▸ **EXTRACTED DATA**
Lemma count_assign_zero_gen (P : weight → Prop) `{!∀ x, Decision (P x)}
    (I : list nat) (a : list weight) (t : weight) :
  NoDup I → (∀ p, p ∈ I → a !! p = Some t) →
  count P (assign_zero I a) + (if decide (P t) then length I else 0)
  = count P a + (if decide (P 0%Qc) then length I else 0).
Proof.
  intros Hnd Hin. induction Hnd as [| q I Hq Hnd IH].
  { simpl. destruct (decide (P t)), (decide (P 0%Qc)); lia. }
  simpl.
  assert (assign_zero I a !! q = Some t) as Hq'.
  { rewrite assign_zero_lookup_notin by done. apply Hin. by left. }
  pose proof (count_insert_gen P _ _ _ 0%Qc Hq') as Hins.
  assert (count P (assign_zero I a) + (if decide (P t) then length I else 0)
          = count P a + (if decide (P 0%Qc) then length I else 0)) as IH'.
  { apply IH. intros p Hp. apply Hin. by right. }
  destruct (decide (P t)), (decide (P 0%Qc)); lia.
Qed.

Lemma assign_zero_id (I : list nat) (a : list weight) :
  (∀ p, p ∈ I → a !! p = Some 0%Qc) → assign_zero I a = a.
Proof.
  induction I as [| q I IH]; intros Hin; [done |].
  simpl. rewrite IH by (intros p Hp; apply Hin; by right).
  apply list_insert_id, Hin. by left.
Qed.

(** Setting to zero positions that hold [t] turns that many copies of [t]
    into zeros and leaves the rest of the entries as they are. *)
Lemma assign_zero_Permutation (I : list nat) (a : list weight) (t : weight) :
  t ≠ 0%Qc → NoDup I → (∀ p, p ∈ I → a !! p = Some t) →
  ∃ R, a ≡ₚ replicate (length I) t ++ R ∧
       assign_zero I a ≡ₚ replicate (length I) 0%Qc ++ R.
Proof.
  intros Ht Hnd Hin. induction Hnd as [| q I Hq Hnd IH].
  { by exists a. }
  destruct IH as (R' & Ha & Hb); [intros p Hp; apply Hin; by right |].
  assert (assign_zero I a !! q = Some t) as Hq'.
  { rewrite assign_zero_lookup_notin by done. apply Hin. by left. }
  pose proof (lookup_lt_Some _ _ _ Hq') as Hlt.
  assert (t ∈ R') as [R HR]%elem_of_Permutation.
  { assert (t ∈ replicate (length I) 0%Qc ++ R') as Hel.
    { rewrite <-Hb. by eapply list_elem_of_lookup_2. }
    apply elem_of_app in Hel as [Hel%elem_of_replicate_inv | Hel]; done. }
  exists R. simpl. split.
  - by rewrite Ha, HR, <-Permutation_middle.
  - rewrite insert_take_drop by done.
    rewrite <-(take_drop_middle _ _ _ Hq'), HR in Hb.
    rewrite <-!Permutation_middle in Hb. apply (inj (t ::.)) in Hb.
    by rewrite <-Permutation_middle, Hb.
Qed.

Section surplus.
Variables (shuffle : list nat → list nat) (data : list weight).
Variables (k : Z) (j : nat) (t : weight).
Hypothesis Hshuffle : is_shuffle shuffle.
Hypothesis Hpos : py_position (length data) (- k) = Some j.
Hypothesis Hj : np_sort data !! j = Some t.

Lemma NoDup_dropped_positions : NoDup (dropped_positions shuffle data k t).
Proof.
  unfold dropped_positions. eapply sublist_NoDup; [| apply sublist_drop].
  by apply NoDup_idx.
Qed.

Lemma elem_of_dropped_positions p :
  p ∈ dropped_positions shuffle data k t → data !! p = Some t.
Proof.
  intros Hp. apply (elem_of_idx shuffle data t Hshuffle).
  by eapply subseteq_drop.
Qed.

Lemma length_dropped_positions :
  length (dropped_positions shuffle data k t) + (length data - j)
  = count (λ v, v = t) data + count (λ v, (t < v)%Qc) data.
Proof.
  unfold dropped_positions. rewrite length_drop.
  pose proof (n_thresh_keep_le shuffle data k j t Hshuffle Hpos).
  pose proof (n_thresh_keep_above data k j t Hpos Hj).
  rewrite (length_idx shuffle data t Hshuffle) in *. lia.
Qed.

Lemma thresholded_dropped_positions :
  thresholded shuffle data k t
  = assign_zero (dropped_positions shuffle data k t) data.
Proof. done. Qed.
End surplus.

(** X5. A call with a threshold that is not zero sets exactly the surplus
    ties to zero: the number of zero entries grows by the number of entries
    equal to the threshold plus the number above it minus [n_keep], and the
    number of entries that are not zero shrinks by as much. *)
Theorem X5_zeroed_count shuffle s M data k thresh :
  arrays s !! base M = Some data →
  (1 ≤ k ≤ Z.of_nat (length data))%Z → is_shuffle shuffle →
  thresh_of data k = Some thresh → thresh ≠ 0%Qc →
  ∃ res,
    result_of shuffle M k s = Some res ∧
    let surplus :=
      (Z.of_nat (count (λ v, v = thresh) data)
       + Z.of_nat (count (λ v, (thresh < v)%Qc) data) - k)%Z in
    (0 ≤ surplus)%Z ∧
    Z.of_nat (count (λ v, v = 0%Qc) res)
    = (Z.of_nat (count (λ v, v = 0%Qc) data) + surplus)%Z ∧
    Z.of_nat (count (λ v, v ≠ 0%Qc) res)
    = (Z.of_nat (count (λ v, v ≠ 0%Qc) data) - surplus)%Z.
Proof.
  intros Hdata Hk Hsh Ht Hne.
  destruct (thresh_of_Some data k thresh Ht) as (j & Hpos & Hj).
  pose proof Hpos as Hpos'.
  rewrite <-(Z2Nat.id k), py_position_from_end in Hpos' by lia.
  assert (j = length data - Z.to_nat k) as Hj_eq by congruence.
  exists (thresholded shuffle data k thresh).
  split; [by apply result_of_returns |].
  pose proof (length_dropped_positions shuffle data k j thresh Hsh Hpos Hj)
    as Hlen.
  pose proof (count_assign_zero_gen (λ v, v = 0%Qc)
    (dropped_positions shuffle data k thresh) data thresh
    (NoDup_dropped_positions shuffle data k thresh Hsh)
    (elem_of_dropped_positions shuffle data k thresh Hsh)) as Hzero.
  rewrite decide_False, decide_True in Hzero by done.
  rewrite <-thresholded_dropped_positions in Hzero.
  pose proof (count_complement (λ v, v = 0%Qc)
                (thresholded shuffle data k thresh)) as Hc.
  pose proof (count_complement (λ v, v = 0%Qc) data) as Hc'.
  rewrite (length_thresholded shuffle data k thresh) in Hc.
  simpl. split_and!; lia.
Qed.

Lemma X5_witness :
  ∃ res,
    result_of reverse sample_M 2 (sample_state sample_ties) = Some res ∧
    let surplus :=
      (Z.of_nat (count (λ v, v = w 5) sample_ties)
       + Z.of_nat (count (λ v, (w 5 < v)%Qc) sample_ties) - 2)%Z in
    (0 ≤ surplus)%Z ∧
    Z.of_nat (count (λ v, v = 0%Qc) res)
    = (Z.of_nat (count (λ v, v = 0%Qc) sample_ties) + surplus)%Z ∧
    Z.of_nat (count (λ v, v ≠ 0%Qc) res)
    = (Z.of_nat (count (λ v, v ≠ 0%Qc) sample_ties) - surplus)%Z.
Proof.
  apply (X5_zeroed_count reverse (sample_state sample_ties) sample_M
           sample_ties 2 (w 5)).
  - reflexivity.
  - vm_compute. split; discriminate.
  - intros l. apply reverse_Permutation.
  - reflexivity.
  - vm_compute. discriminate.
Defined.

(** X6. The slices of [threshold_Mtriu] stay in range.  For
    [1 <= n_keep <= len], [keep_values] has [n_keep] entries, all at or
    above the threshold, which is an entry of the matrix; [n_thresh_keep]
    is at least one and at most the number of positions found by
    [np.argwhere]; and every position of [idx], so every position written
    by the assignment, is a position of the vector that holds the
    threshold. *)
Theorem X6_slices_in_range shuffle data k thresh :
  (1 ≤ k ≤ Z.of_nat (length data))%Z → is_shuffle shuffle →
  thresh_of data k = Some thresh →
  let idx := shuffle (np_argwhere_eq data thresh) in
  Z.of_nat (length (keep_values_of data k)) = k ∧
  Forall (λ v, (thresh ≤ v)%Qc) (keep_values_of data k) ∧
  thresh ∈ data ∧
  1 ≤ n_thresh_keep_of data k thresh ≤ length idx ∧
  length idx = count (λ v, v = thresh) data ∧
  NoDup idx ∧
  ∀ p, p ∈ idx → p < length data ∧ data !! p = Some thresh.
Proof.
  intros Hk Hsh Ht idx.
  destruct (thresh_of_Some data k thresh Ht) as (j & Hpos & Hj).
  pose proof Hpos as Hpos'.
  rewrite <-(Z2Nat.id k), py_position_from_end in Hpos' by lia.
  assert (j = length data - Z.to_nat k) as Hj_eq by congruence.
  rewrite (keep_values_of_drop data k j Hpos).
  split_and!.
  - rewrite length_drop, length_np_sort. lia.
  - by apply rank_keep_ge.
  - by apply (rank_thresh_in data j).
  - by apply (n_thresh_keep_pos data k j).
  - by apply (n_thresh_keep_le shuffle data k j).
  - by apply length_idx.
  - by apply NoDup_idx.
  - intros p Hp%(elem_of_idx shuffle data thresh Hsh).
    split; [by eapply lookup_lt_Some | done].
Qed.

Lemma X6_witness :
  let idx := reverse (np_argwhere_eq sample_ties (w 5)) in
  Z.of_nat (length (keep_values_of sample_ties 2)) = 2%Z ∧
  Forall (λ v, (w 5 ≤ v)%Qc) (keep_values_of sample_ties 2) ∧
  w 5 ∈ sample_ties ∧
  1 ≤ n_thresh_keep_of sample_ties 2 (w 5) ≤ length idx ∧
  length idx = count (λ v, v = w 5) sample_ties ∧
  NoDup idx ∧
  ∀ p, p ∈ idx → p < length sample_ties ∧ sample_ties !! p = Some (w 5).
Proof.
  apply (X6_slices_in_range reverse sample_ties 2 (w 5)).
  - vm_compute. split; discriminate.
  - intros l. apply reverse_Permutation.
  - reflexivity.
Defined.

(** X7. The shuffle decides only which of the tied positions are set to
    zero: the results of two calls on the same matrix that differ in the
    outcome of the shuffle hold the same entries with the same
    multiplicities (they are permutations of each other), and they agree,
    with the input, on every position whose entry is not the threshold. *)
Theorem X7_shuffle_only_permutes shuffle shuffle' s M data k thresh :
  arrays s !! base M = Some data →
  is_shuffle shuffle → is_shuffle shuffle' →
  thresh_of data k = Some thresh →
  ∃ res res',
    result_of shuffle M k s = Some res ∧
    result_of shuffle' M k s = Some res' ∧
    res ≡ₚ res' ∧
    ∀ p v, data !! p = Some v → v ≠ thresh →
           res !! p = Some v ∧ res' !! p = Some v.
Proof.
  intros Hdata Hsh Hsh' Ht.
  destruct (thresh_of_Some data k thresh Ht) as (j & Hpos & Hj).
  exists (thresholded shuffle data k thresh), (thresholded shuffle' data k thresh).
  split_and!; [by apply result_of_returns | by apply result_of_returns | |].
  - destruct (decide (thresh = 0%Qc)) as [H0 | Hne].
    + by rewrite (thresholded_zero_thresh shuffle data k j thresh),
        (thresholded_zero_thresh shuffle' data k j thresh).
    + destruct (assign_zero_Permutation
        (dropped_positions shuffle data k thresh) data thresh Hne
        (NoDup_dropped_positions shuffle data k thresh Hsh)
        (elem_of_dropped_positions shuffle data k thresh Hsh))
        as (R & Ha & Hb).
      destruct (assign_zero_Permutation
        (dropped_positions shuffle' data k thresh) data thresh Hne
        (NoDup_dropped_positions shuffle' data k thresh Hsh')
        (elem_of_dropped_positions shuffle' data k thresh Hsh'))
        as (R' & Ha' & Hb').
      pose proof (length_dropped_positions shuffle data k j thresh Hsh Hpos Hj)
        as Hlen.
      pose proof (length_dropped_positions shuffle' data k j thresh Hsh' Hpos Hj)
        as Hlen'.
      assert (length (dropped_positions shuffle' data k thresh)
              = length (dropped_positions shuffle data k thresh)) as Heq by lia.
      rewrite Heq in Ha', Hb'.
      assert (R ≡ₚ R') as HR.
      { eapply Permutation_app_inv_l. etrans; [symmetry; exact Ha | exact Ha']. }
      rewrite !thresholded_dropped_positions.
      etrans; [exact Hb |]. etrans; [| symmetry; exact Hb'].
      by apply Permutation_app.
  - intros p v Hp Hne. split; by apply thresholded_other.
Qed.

▸ **YOUR ASSIGNMENT**
Where does the word "Hshuffle" appear in the listing? List each line that holds it.

▸ **WRITTEN REPLY**
Hypothesis Hshuffle : is_shuffle shuffle.
  intros Hp. apply (elem_of_idx shuffle data t Hshuffle).
  pose proof (n_thresh_keep_le shuffle data k j t Hshuffle Hpos).
  rewrite (length_idx shuffle data t Hshuffle) in *. lia.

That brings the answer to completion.